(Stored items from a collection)
━━━━━━━━

Lemma before_refl a : before a a.
Proof.
  destruct (Z.le_gt_cases (sort_func a a) 0) as [H|H]; [done|]. apply Htotal. lia.
Qed.

Lemma bub_max x c : Forall (fun y => before y (bub x c).1.2) (x :: c).
Proof.
  revert x. induction c as [|y c IH]; intros x.
  - constructor; [apply before_refl|constructor].
  - simpl. destruct (Z.ltb_spec 0 (sort_func x y)) as [E|E].
    + specialize (IH x). destruct (bub x c) as [[a m] s]. simpl in *.
      apply Forall_cons in IH as [H1 H2]. constructor; [done|]. constructor; [|done].
      apply Htrans with x; [by apply Htotal|done].
    + specialize (IH y). destruct (bub y c) as [[a m] s]. simpl in *.
      apply Forall_cons in IH as [H1 H2]. constructor; [|by constructor].
      by apply Htrans with y.
Qed.

Lemma bub_sorted x c : (bub x c).2 = false -> (bub x c).1.1 ++ [(bub x c).1.2] = x :: c /\ Sorted before (x :: c).
Proof.
  revert x. induction c as [|y c IH]; intros x; simpl; [intros _; split; [done|repeat constructor]|].
  destruct (Z.ltb_spec 0 (sort_func x y)) as [E|E].
  - by destruct (bub x c) as [[a m] s].
  - specialize (IH y). destruct (bub y c) as [[a m] s]. simpl in *. intros Hs.
    destruct (IH Hs) as [-> Hso]. split; [done|]. constructor; [done|]. by constructor.
Qed.

Lemma Sorted_join (a d : list Z) :
  Sorted before a -> Sorted before d -> (forall x y, x ∈ a -> y ∈ d -> before x y) -> Sorted before (a ++ d).
Proof.
  intros Ha Hd Hb. induction Ha as [|x a Ha IH Hx]; [done|]. simpl. constructor.
  - apply IH. intros y z Hy Hz. apply Hb; [by right|done].
  - destruct Hx as [|y a Hxy]; simpl; [|by constructor].
    destruct d as [|z d]; constructor. apply Hb; apply list_elem_of_here.
Qed.

Lemma zip_fst {A B} (a : list A) (b : list B) : length a = length b -> (zip a b).*1 = a /\ (zip a b).*2 = b.
Proof. intros H. split; [apply fst_zip|apply snd_zip]; lia. Qed.

Lemma Forall_nz_perm (a b : list Z) : a ≡ₚ b -> Forall (fun x => x <> 0) b -> Forall (fun x => x <> 0) a.
Proof. intros Hp. by rewrite Hp. Qed.

(** The outer loop: the elements from [ds] on are in their final places. *)
Lemma bubble_loop_spec l pass_fuel :
  forall fuel h cs ds last_ref,
  rep h l (cs ++ ds) -> stops_at ds last_ref -> Forall (fun q => q.2 <> 0) (cs ++ ds) ->
  Sorted before ds.*2 -> (forall x y, x ∈ cs.*2 -> y ∈ ds.*2 -> before x y) ->
  (ds = [] \/ cs <> []) -> (1 `max` length cs <= fuel)%nat -> (1 `max` length cs <= pass_fuel)%nat ->
  exists h' rs, bubble_loop sort_func pass_fuel fuel l last_ref h = Some (tt, h') /\ rep h' l rs /\
    rs.*1 = (cs ++ ds).*1 /\ rs.*2 ≡ₚ (cs ++ ds).*2 /\ Sorted before rs.*2.
Proof.
  induction fuel as [|fuel IH]; intros h cs ds last_ref Hr Hst Hnz Hso Hle Hne Hf Hpf; [lia|].
  cbn [bubble_loop]. destruct cs as [|[p x] cs].
  - destruct Hne as [->|]; [|done]. simpl in Hr. destruct (it_next_nil h l [] (it_init l) Hr) as (it' & Hn & Hcur); [done|].
    st_next Hn. cbn [fst snd]. rewrite Hcur.
    assert (exists pf, pass_fuel = S pf) as [pf Hpf'] by (exists (pred pass_fuel); simpl in Hpf; lia).
    assert (it_next it' h = Some ((0, Iter l EndNext (Some EndNext) End), h)) as Hn2.
    { unfold it_next in Hn. destruct Hr as (b & Hb & Hs & _). simpl in Hs.
      unfold st_bind, it_init in Hn. cbn [it_el read_slot] in Hn. unfold st_bind, get_list in Hn.
      rewrite Hb in Hn. cbn [mbind option_bind] in Hn. unfold st_ret in Hn at 1. rewrite Hs in Hn.
      cbn in Hn. unfold st_ret in Hn. injection Hn as <-. done. }
    assert (bubble_pass sort_func pass_fuel it' 0 End last_ref false h = Some ((End, false), h)) as Hp.
    { rewrite Hpf'. cbn [bubble_pass]. by st_next Hn2. }
    st_next Hp. exists h, []. split; [done|]. split; [done|]. by repeat split.
  - simpl in Hr, Hnz. pose proof (Forall_cons_1 _ _ _ Hnz) as [Hx Hnz']. simpl in Hx.
    st_next (it_next_cons h l [] p x (cs ++ ds) (it_init l) Hr ltac:(done)). cbn [fst snd it_current].
    pose proof (bubble_pass_spec l last_ref ds cs h [] p x (Iter l (Next p) (Some (end_slot (First l) [])) (Node p))
      pass_fuel false Hr ltac:(done) Hst Hnz' ltac:(simpl in Hpf; lia)) as Hpass.
    pose proof (bub_length x cs.*2) as Hlen. pose proof (bub_perm x cs.*2) as Hperm.
    pose proof (bub_max x cs.*2) as Hmax. pose proof (bub_sorted x cs.*2) as Hsorted.
    destruct (bub x cs.*2) as [[a m] s] eqn:Eb. cbn [fst snd] in *. destruct Hpass as (h1 & Hb & Hr1). st_next Hb.
    cbn [fst snd orb]. rewrite app_nil_l in Hr1. rewrite length_fmap in Hlen.
    assert (length (p :: cs.*1) = length (a ++ [m])) as Hzl by (rewrite length_app; simpl; rewrite length_fmap; lia).
    destruct (zip_fst (p :: cs.*1) (a ++ [m]) Hzl) as [Hz1 Hz2].
    assert (forall y z, y ∈ a ++ [m] -> z ∈ ds.*2 -> before y z) as Hle'.
    { intros y z Hy Hz. apply Hle; [|done]. simpl. by rewrite <- Hperm. }
    destruct s.
    + (* another pass: the last of the part joins the sorted end *)
      destruct (list_snoc_inv (p :: cs.*1)) as [|(addrs & q & Hq)]; [done|].
      assert (default p (list.last cs.*1) = q) as Hlast.
      { assert (list.last (p :: cs.*1) = Some q) as Hl by (rewrite Hq; apply last_snoc).
        rewrite last_cons in Hl. destruct (list.last cs.*1); by injection Hl. }
      rewrite Hlast. rewrite Hq in Hr1, Hz1, Hzl. rewrite !length_app in Hzl. simpl in Hzl.
      rewrite zip_with_app in Hr1 by lia. simpl in Hr1. rewrite <- app_assoc in Hr1. simpl in Hr1.
      destruct (zip_fst addrs a ltac:(lia)) as [Hza1 Hza2].
      assert (a <> []) as Hane.
      { intros ->. simpl in Hlen. destruct cs; [|done]. by simpl in Eb. }
      destruct (IH h1 (zip addrs a) ((q, m) :: ds) (Some (Node q)) Hr1) as (h' & rs & Hl & Hr' & Hrs1 & Hrs2 & Hrs3).
      * done.
      * change (Forall ((fun x => x <> 0) ∘ snd) (zip addrs a ++ (q, m) :: ds)).
        apply Forall_fmap. rewrite fmap_app, Hza2. simpl.
        apply Forall_nz_perm with ((p, x) :: cs ++ ds).*2; [|by apply Forall_fmap].
        rewrite !fmap_cons, fmap_app. simpl. rewrite app_comm_cons, <- Hperm. by rewrite <- app_assoc.
      * simpl. apply Sorted_cons; [done|]. destruct ds as [|[d z] ds]; constructor.
        apply Hle'; [rewrite elem_of_app; right; apply list_elem_of_here|apply list_elem_of_here].
      * rewrite Hza2. simpl. intros y z Hy [->|Hz]%elem_of_cons.
        -- rewrite <- Hperm in Hmax. rewrite Forall_app, Forall_forall in Hmax. by apply Hmax.
        -- apply Hle'; [|done]. rewrite elem_of_app. by left.
      * right. destruct a; [done|]. destruct addrs; [simpl in Hzl; lia|done].
      * rewrite length_zip. cbn [length] in Hf. destruct a; [done|]. simpl in Hlen |- *. lia.
      * rewrite length_zip. cbn [length] in Hpf. destruct a; [done|]. simpl in Hlen |- *. lia.
      * exists h', rs. split; [done|]. split; [done|].
        rewrite fmap_app, Hza1 in Hrs1. rewrite fmap_app, Hza2 in Hrs2. simpl in Hrs1, Hrs2.
        rewrite !fmap_app, !fmap_cons. simpl. rewrite app_comm_cons, Hq.
        split; [by rewrite Hrs1, <- app_assoc|]. split; [|done].
        rewrite Hrs2, app_comm_cons, <- Hperm. by rewrite <- app_assoc.
    + destruct (Hsorted eq_refl) as [He Hsx].
      exists h1, (zip (p :: cs.*1) (a ++ [m]) ++ ds). split; [done|]. split; [done|].
      rewrite !fmap_app, Hz1, Hz2, He. split; [by rewrite fmap_cons|]. split; [done|].
      apply Sorted_join; [done|done|]. intros y z Hy Hz. apply Hle'; [by rewrite He|done].
Qed.
End sort.

(** ** Properties *)

(** [base_list] is a sequence.  On a list that holds the nodes [ps] and
    with memory for a fresh node: [push_back] and [push_front] add the element
    at that end and touch no other list and no node but the former last one;
    [pop] takes the first element off (and gives null on the empty list);
    [head], [elem] and the range loop read the elements in order; [add_unique]
    adds the element exactly when no element equals it. *)
Lemma base_list_refines_sequence h l ps p info n fuel eq :
  rep h l ps -> nodes h !! p = None -> Z.of_nat (length ps) + 1 < 2 ^ 32 -> (length ps < fuel)%nat ->
  (exists h', push_back l info (Some p) h = Some (false, h') /\ rep h' l (ps ++ [(p, info)]) /\
     only l (p :: ps.*1) h h') /\
  (exists h', push_front l info (Some p) h = Some (false, h') /\ rep h' l ((p, info) :: ps) /\
     only l [p] h h') /\
  match ps with
  | [] => pop l h = Some (0, h)
  | (_, i) :: ps' => exists h', pop l h = Some (i, h') /\ rep h' l ps' /\ only l [] h h'
  end /\
  is_empty l h = Some (bool_decide (ps = []), h) /\
  head l h = Some (default 0 (ps.*2 !! 0%nat), h) /\
  elem l n h = Some (default 0 (ps.*2 !! n), h) /\
  range_for fuel l h = Some (ps.*2, h) /\
  (if existsb (fun i => eq i info) ps.*2
   then add_unique fuel l info eq (Some p) h = Some (true, h)
   else exists h', add_unique fuel l info eq (Some p) h = Some (false, h') /\ rep h' l (ps ++ [(p, info)])).
Proof.
  intros Hr Hp Hroom Hf. split; [by apply push_back_rep|]. split; [by apply push_front_rep|].
  split; [destruct ps as [|[q i] ps]; [by apply pop_nil_rep|exact (pop_cons_rep h l q i ps Hr)]|].
  split; [by apply is_empty_rep|]. split; [by apply head_rep|]. split; [by apply elem_rep|].
  split; [by apply range_for_rep|by apply add_unique_rep].
Qed.

(** Joining and splitting lists.  For lists without common nodes,
    [append] and [prepend] put the elements of the second list behind or before
    those of the first, and [swap] exchanges the two; [disjoin] with a list that
    shares the tail of this one leaves this one the part before it and the
    other one the tail. *)
Lemma base_list_join_split h l l2 ps qs fuel :
  rep h l2 qs -> l <> l2 -> (length ps < fuel)%nat ->
  (rep h l ps -> (forall p, p ∈ ps.*1 -> p ∉ qs.*1) -> Z.of_nat (length ps + length qs) < 2 ^ 32 ->
   (exists h', append l l2 h = Some (tt, h') /\ rep h' l (ps ++ qs) /\ rep h' l2 qs /\ only l ps.*1 h h') /\
   (exists h', prepend l l2 h = Some (tt, h') /\ rep h' l (qs ++ ps)) /\
   (exists h', list_swap l l2 h = Some (tt, h') /\ rep h' l qs /\ rep h' l2 ps /\ nodes h' = nodes h)) /\
  (rep h l (ps ++ qs) -> qs <> [] ->
   exists h', disjoin fuel l l2 h = Some (tt, h') /\ rep h' l ps /\ rep h' l2 qs /\ only l ps.*1 h h').
Proof.
  intros Hr2 Hne Hf. split.
  - intros Hr Hd Hroom. split; [by apply append_rep|]. split.
    + destruct (prepend_rep h l l2 ps qs Hr Hr2 Hne Hd Hroom) as (h' & ? & ? & _). by exists h'.
    + destruct (swap_rep h l l2 ps qs Hr Hr2 Hne) as (h' & ? & ? & ? & ? & _). by exists h'.
  - intros Hr Hq. by apply disjoin_rep.
Qed.

(** Removing while iterating.  A loop over the list that calls the
    iterator's [remove] on the elements that a test selects terminates and
    leaves exactly the other elements, in their order, with the list's count and
    last pointer right; each [remove] frees its node. *)
Lemma list_iterator_remove h l ps drop fuel :
  rep h l ps -> Forall (fun i => i <> 0) ps.*2 -> (length ps < fuel)%nat ->
  (exists h', drop_loop fuel drop (it_init l) h = Some (tt, h') /\
     rep h' l (filter (fun q => drop q.2 = false) ps)) /\
  (forall ps1 p i ps2, ps = ps1 ++ (p, i) :: ps2 ->
     exists h', list_remove l (end_slot (First l) ps1) h = Some (tt, h') /\ rep h' l (ps1 ++ ps2) /\
       nodes h' !! p = None).
Proof.
  intros Hr Hnz Hf. split.
  - by apply (drop_loop_spec h l [] ps (it_init l) fuel drop Hr).
  - intros ps1 p i ps2 ->. destruct (remove_rep h l ps1 p i ps2 Hr) as (h' & ? & ? & ? & _). by exists h'.
Qed.

(** C39 : [bubble_sort].  For a comparison function that is a total preorder
    and a list of [n] non-null elements, the sort terminates within [n] passes (one
    on the empty list), each of at most [n] steps of the iterator (one on the empty
    list), and leaves the same nodes in place with their elements permuted into
    order.  (The fuel bounds both, the passes and the steps of each; a pass stops at
    the node where the pass before ended.) *)
Theorem bubble_sort_correct sort_func h l ps fuel :
  (forall a b, 0 < sort_func a b -> before sort_func b a) ->
  (forall a b c, before sort_func a b -> before sort_func b c -> before sort_func a c) ->
  rep h l ps -> Forall (fun i => i <> 0) ps.*2 -> (1 `max` length ps <= fuel)%nat ->
  exists h' rs, bubble_sort sort_func fuel l h = Some (tt, h') /\ rep h' l rs /\
    rs.*1 = ps.*1 /\ rs.*2 ≡ₚ ps.*2 /\ Sorted (before sort_func) rs.*2.
Proof.
  intros Ht Htr Hr Hnz Hf. unfold bubble_sort.
  destruct (bubble_loop_spec sort_func Ht Htr l fuel fuel h ps [] None) as (h' & rs & Hl & Hr' & H1 & H2 & H3).
  - by rewrite app_nil_r.
  - done.
  - rewrite app_nil_r. exact (proj1 (Forall_fmap _ _ _) Hnz).
  - constructor.
  - intros x y _ Hy. by apply elem_of_nil in Hy.
  - by left.
  - done.
  - done.
  - rewrite app_nil_r in H1, H2. by exists h', rs.
Qed.

(** Running out of memory.  When [operator new] fails, [push_back]
    reports it, but it has stored the null pointer over the list's end: the list
    is no longer terminated by [end_of_list], so that reading it to its end
    dereferences null, and the empty list is no longer empty to [is_empty]. *)
Lemma push_back_out_of_memory h l ps info :
  rep h l ps ->
  exists h', push_back l info None h = Some (true, h') /\
    (forall fuel, range_for fuel l h' = None) /\ is_empty l h' = Some (false, h').
Proof.
  intros Hr. destruct (push_back_oom h l ps info Hr) as (h' & Hp & f & Hb & Hs).
  exists h'. split; [done|]. split.
  - intros fuel. unfold range_for. st_next (get_list_Some h' l _ Hb). cbn [first]. clear Hb Hr Hp.
    revert f fuel Hs. induction ps as [|[q i] ps IH]; intros f fuel; simpl.
    + intros ->. by destruct fuel.
    + intros (-> & n & Hq & Hs). destruct fuel as [|fuel]; [done|]. cbn [range_loop].
      rewrite decide_False by done. st_next (info_of_Some h' q n i Hq). st_next (next_of_Some h' q n i Hq).
      unfold st_bind. by rewrite IH.
  - unfold is_empty. st_next (get_list_Some h' l _ Hb). unfold st_ret. do 2 f_equal. cbn [first].
    apply bool_decide_eq_false. intros ->. destruct ps as [|[q i] ps]; simpl in Hs; [done|].
    by destruct Hs.
Qed.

━━━━━━━━

WORK REQUIRED: Transcribe each line of the data above, unaltered, from the one where "- intros ps1" appears to the one where "exists h'. split; [done|]. split." appears, inclusive of both.

ANSWER SPACE:
  - intros ps1 p i ps2 ->. destruct (remove_rep h l ps1 p i ps2 Hr) as (h' & ? & ? & ? & _). by exists h'.
Qed.

(** C39 : [bubble_sort].  For a comparison function that is a total preorder
    and a list of [n] non-null elements, the sort terminates within [n] passes (one
    on the empty list), each of at most [n] steps of the iterator (one on the empty
    list), and leaves the same nodes in place with their elements permuted into
    order.  (The fuel bounds both, the passes and the steps of each; a pass stops at
    the node where the pass before ended.) *)
Theorem bubble_sort_correct sort_func h l ps fuel :
  (forall a b, 0 < sort_func a b -> before sort_func b a) ->
  (forall a b c, before sort_func a b -> before sort_func b c -> before sort_func a c) ->
  rep h l ps -> Forall (fun i => i <> 0) ps.*2 -> (1 `max` length ps <= fuel)%nat ->
  exists h' rs, bubble_sort sort_func fuel l h = Some (tt, h') /\ rep h' l rs /\
    rs.*1 = ps.*1 /\ rs.*2 ≡ₚ ps.*2 /\ Sorted (before sort_func) rs.*2.
Proof.
  intros Ht Htr Hr Hnz Hf. unfold bubble_sort.
  destruct (bubble_loop_spec sort_func Ht Htr l fuel fuel h ps [] None) as (h' & rs & Hl & Hr' & H1 & H2 & H3).
  - by rewrite app_nil_r.
  - done.
  - rewrite app_nil_r. exact (proj1 (Forall_fmap _ _ _) Hnz).
  - constructor.
  - intros x y _ Hy. by apply elem_of_nil in Hy.
  - by left.
  - done.
  - done.
  - rewrite app_nil_r in H1, H2. by exists h', rs.
Qed.

(** Running out of memory.  When [operator new] fails, [push_back]
    reports it, but it has stored the null pointer over the list's end: the list
    is no longer terminated by [end_of_list], so that reading it to its end
    dereferences null, and the empty list is no longer empty to [is_empty]. *)
Lemma push_back_out_of_memory h l ps info :
  rep h l ps ->
  exists h', push_back l info None h = Some (true, h') /\
    (forall fuel, range_for fuel l h' = None) /\ is_empty l h' = Some (false, h').
Proof.
  intros Hr. destruct (push_back_oom h l ps info Hr) as (h' & Hp & f & Hb & Hs).
  exists h'. split; [done|]. split.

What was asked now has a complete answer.